« Sans Elles », j'ai toujours su que je pourrais continuer à vivre, qu'elles pouvaient disparaître de ma vie en un battement de cil du jour au lendemain. Que je survivrai à cela.


« Sans toi », je n’avais jamais envisagé cette idée.
Pour moi naïvement, tu serais à mes côtés pour toujours.
Quinze ans d’espérance de moyenne de vie, qu’importe c’est une éternité pour moi.

Mais tu es partie à cinq ans, fauchée en pleine jeunesse, aussi vite que tu as déboulé dans ma vie.

 

Tu étais mon ombre. Je t’ai emmené partout et tu m’as suivi sans un soupir.

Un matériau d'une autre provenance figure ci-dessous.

(** The operations of an accepted commit are of the three kinds. *)
Lemma checked_actions raw ops t : (for_each (SyncInvert.check_op raw) ops t).1 = Ok () ->
  Forall (fun op => SyncRaw.action op = b# "create" \/ SyncRaw.action op = b# "update" \/ SyncRaw.action op = b# "delete") ops.
Proof.
  revert t. induction ops as [|op ops IH]; intros t; cbn [for_each]; [constructor|]. unfold mbind, st_bind.
  destruct (SyncInvert.check_op raw op t) as [[u|e|] t1] eqn:Hc; [|done..]. intros Hr. constructor; [|by eapply IH].
  unfold SyncInvert.check_op in Hc. repeat case_bool_decide; [tauto|by right; right|done].
Qed.

(** A delivered operation shows the event's, and its record is the block of
    its CID, where the archive has that. *)
Lemma shows_same raw store blocks op out o : SyncInvert.all_hashed (SyncInvert.car_blocks store) ->
  (forall c data, SyncInvert.car_blocks store !! c = Some data <-> Car.MkBlock c data ∈ blocks) ->
  SyncRaw.action op = b# "create" \/ SyncRaw.action op = b# "update" \/ SyncRaw.action op = b# "delete" ->
  SyncAccept.op_with_record raw store op out -> shows out o -> same_op op o /\ carries blocks o.
Proof.
  intros Hh Hbs Ha [-> Hrec] (x & y & c & r & Hs & Hc & Hr & Hm). cbn [SyncResync.v_path SyncResync.v_action SyncResync.v_cid SyncResync.v_record] in *.
  assert (Hblock : forall k, SyncRaw.op_cid op = Some k -> let d := SyncResync.v_record out in
    Car.MkBlock k d ∈ blocks /\ compute (codec k) d = k \/ d = [] /\ forall data, Car.MkBlock k data ∉ blocks).
  { intros k Hk. rewrite Hk in Hrec. cbn in Hrec. unfold SyncInvert.car_store_get in Hrec. cbn.
    destruct (SyncInvert.car_blocks store !! k) as [d|] eqn:Hd; cbn in Hrec; rewrite Hrec.
    - left. split; [by apply Hbs|by apply Hh].
    - right. split; [done|]. intros data Hin%Hbs. congruence. }
  destruct o; destruct Hm as [[= -> ->] Hm].
  - destruct Hm as (Hact & Hcid & ->). split; [by exists x, y|by apply Hblock].
  - destruct Hm as (Hact & Hcid & ->). split; [by exists x, y|by apply Hblock].
  - split; [by exists x, y|done].
  - destruct Hm as (Hact & _). rewrite Hact in Ha. by destruct Ha as [|[|]].
Qed.

Lemma commit_delivered c v : SyncChain.commit_event c ->
  let '(r, v') := verify_raw_event options (EvCommit c) v in
  fine (fun o => (seq o = SyncRaw.seq c /\ forall e, event o = Some e -> event_seq e = SyncRaw.seq c) /\ delivered (EvCommit c) v v' o) r.
Proof.
  intros Hc. pose proof (SyncAccept.verify_commit_outcome verify_no_panic options c v Hc) as Ho. cbn [verify_raw_event].
  unfold mbind, st_bind, from_verifier. destruct (SyncVerifier.verify_commit options c v) as [[[ops|]|e|] v']; destruct Ho as [Ho _]; cbn [map_err]; [| |done..].
  - destruct Ho as (decoded & Ha & Hs). cbn [transpose_event lift]. pose proof (event_fine (SyncRaw.repo c) (SyncRaw.rev c) (SyncRaw.seq c) ops) as He.
    destruct (event_from_verifier_ops _ _ _ ops) as [e|err|]; [|done..]. destruct He as (os & -> & Hos). cbn. split; [split; [done|by intros e [= <-]]|].
    destruct (SyncAccept.ac_decoded _ _ _ _ _ Ha) as [_ Hdf]. destruct (SyncInvert.df_car _ _ Hdf) as (roots & bs & Hread & _ & Hbs).
    exists decoded, ops, os. split; [done|]. split; [done|]. split; [done|].
    assert (Hall : Forall2 (fun op o => same_op op o /\ carries bs o) (SyncRaw.ops c) os).
    { pose proof (SyncAccept.ac_out _ _ _ _ _ Ha) as Hout. pose proof (SyncAccept.ac_ops _ _ _ _ _ Ha) as Hact. apply checked_actions in Hact.
      pose proof (SyncInvert.df_hashed _ _ Hdf) as Hh. clear -Hout Hos Hact Hh Hbs. revert os Hos Hact. induction Hout as [|op out rops routs Hop _ IH];
        intros os Hos Hact; inversion Hos as [|? o ? os' Ho Hrest]; subst; constructor; inversion Hact; subst; [by eapply shows_same|auto]. }
    split; [eapply Forall2_impl; [exact Hall|]; by intros ? ? []|]. exists roots, bs. split; [done|].
    eapply Forall2_Forall_r; [exact Hall|]. apply Forall_forall. by intros ? ? ? [].
  - cbn. split; [split; [done|by intros e [=]]|exact Ho].
Qed.

Lemma sync_delivered s v : SyncChain.sync_event s ->
  let '(r, v') := verify_raw_event options (EvSync s) v in
  fine (fun o => (seq o = SyncRaw.s_seq s /\ forall e, event o = Some e -> event_seq e = SyncRaw.s_seq s) /\ delivered (EvSync s) v v' o) r.
Proof.
  intros Hs. cbn [verify_raw_event]. unfold mbind, st_bind, lift. pose proof (RepoCommit.tid_try_from_no_panic (SyncRaw.s_rev s)) as Hn.
  destruct (Tid.try_from (SyncRaw.s_rev s)) as [rev|e|] eqn:Ht; [|done..]. cbn [map_err].
  destruct (SyncChain.moves_verify_sync verify_no_panic options limit_small limits_nonneg s Hs v I) as [_ Hp]. unfold from_verifier.
  destruct (SyncVerifier.verify_sync options s v) as [[ops|e|] v']; cbn [map_err]; [|done..].
  destruct ops as [ops|]; cbn [transpose_event]; [|cbn; split; [split; [done|by intros e [=]]|by intros e [=]]].
  pose proof (event_fine (SyncRaw.s_did s) rev (SyncRaw.s_seq s) ops) as He.
  destruct (event_from_verifier_ops _ _ _ ops) as [e|err|]; [|done..]. destruct He as (os & -> & _). cbn.
  split; [split; [done|by intros e [= <-]]|]. intros e [= <-]. by exists rev, os.
Qed.

Lemma account_delivered a v :
  let '(r, v') := verify_raw_event options (EvAccount a) v in
  fine (fun o => (seq o = SyncRaw.a_seq a /\ forall e, event o = Some e -> event_seq e = SyncRaw.a_seq a) /\ delivered (EvAccount a) v v' o) r.
Proof.
  cbn [verify_raw_event]. unfold mbind, st_bind, from_verifier, attempt. destruct (SyncChain.moves_account a v I) as [_ Hp].
  destruct (SyncVerifier.on_account_event a v) as [[u|e|] v']; cbn [map_err]; [| |done]; cbn; (split; [split; [done|by intros ? [= <-]]|done]).
Qed.

Lemma raw_delivered raw v : SyncChain.event_ok raw ->
  let '(r, v') := verify_raw_event options raw v in
  fine (fun o => (seq o = raw_event_seq raw /\ forall e, event o = Some e -> event_seq e = raw_event_seq raw) /\ delivered raw v v' o) r.
Proof.
  destruct raw as [c|s|a|i|]; intros Hr; cbn [raw_event_seq].
  - by apply commit_delivered.
  - by apply sync_delivered.
  - apply account_delivered.
  - cbn. split; [split; [done|by intros ? [= <-]]|done].
  - cbn. split; [split; [done|by intros ? [=]]|done].
Qed.

Lemma verify_raw_event_returns raw v : SyncChain.event_ok raw -> returns raw (verify_raw_event options raw v).1.
Proof.
  intros Hr. pose proof (raw_delivered raw v Hr) as Hd. destruct (verify_raw_event options raw v) as [r v']. eapply fine_weaken; [exact Hd|]. by intros o [].
Qed.

(** C15. A stream with a verifier, on a frame of any bytes, does not panic, and
    delivers only what the frame says and the verifier accepts: for a commit,
    an event with its DID, revision and number, whose operations are the
    commit's, each record the block of its CID in the commit's archive, hashed,
    and empty only where the archive has none, after the commit has passed all
    checks and its state has been saved; for
    an account or an identity, that event, whatever becomes of the hosting
    state; and an outcome carries its frame's number, event or not. *)
Theorem verified_frame_spec data v : Forall is_u8 data -> Z.of_nat (length data) <= i64_max ->
  let '(r, v') := verify_firehose_frame options data v in
  no_panic r /\
  forall o, r = Ok o -> exists raw, SyncRaw.frame_means data raw /\ seq o = raw_event_seq raw /\
    (forall e, event o = Some e -> event_seq e = raw_event_seq raw) /\ delivered raw v v' o.
Proof.
  intros Hu Hl. unfold verify_firehose_frame, mbind, st_bind, lift. pose proof (SyncRaw.parse_raw_sync_frame_no_panic data) as Hn.
  destruct (SyncRaw.parse_raw_sync_frame data) as [raw|e|] eqn:Hp; [|by split|done]. cbn [map_err]. apply SyncRaw.parse_raw_sync_frame_Ok in Hp; [|done..].
  pose proof (raw_delivered raw v (SyncChain.frame_event_ok data raw Hp)) as Hd. destruct (verify_raw_event options raw v) as [[o|e|] v']; [|by split|done].
  split; [done|]. intros o' [= <-]. destruct Hd as [[Hs He] Hd]. by exists raw.
Qed.
End Delivered.

(** ** An example *)

#[local] Existing Instances CborDecode.simd_ref CborDecode.simd_ref_laws sha2_toy sha2_toy_laws
  Crypto.toy_verifying SyncState.mem_state_store SyncState.mem_state_store_laws SyncInvert.ex_outside SyncVerifier.ex_environment SyncVerifier.ex_environment_laws.

(** The frame of a commit that the verifier's example accepts. *)
Definition ex_commit_frame : bytes := Eval vm_compute in
  CborEncode.enc (Value.Map [(b# "t", Value.Text (b# "#commit")); (b# "op", Value.Unsigned 1)]) ++
  CborEncode.enc (Value.Map [(b# "ops", Value.Array [Value.Map [(b# "cid", Value.Cid RepoProof.ex_record_cid);
                   (b# "path", Value.Text (b# "app.bsky.feed.post/3k")); (b# "action", Value.Text (b# "create"))]]);
                  (b# "rev", Value.Text (Tid.digits 13 7)); (b# "seq", Value.Unsigned 2); (b# "repo", Value.Text (b# "did:web:example.com"));
                  (b# "time", Value.Text (b# "now")); (b# "blobs", Value.Array []); (b# "blocks", Value.Bytes RepoProof.ex_car);
                  (b# "commit", Value.Cid RepoProof.ex_commit_cid); (b# "rebase", Value.Bool false); (b# "tooBig", Value.Bool false);
                  (b# "prevData", Value.Cid SyncVerifier.ex_before)]).

Lemma ex_commit_frame_ok : Forall is_u8 ex_commit_frame /\ Z.of_nat (length ex_commit_frame) <= i64_max.
Proof. split; [apply u8_literal; vm_compute; reflexivity|vm_compute; discriminate]. Qed.

Lemma ex_frame_delivered : match verify_firehose_frame SyncVerifier.ex_options ex_commit_frame (SyncVerifier.verifier_new SyncVerifier.ex_kept) with
  | (Ok (MkOutcome (Some (EventCommit _ 7 2 [Create _ _ c [160]])) 2), _) => c = RepoProof.ex_record_cid | _ => False end.
Proof. vm_compute. reflexivity. Qed.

Aucun endroit sur Terre ne t’était étranger, y compris ceux qui t’étaient interdits, comme le métro 8, les avions air france, le Cnit de La Défense, le bateau ou encore ces plages de Corse sur lesquelles tu aimais faire ton bolide, roulait des mécaniques.


Je suis inconsolable et tu seras à jamais ma petite lune rousse.

Tu es partout, et pourtant je ne te vois plus...
Repose en paix au Paradis des chiens. (C’est là que l’on m’a dit où tu étais pour j’arrête de pleurer comme une gamine de 10 ans).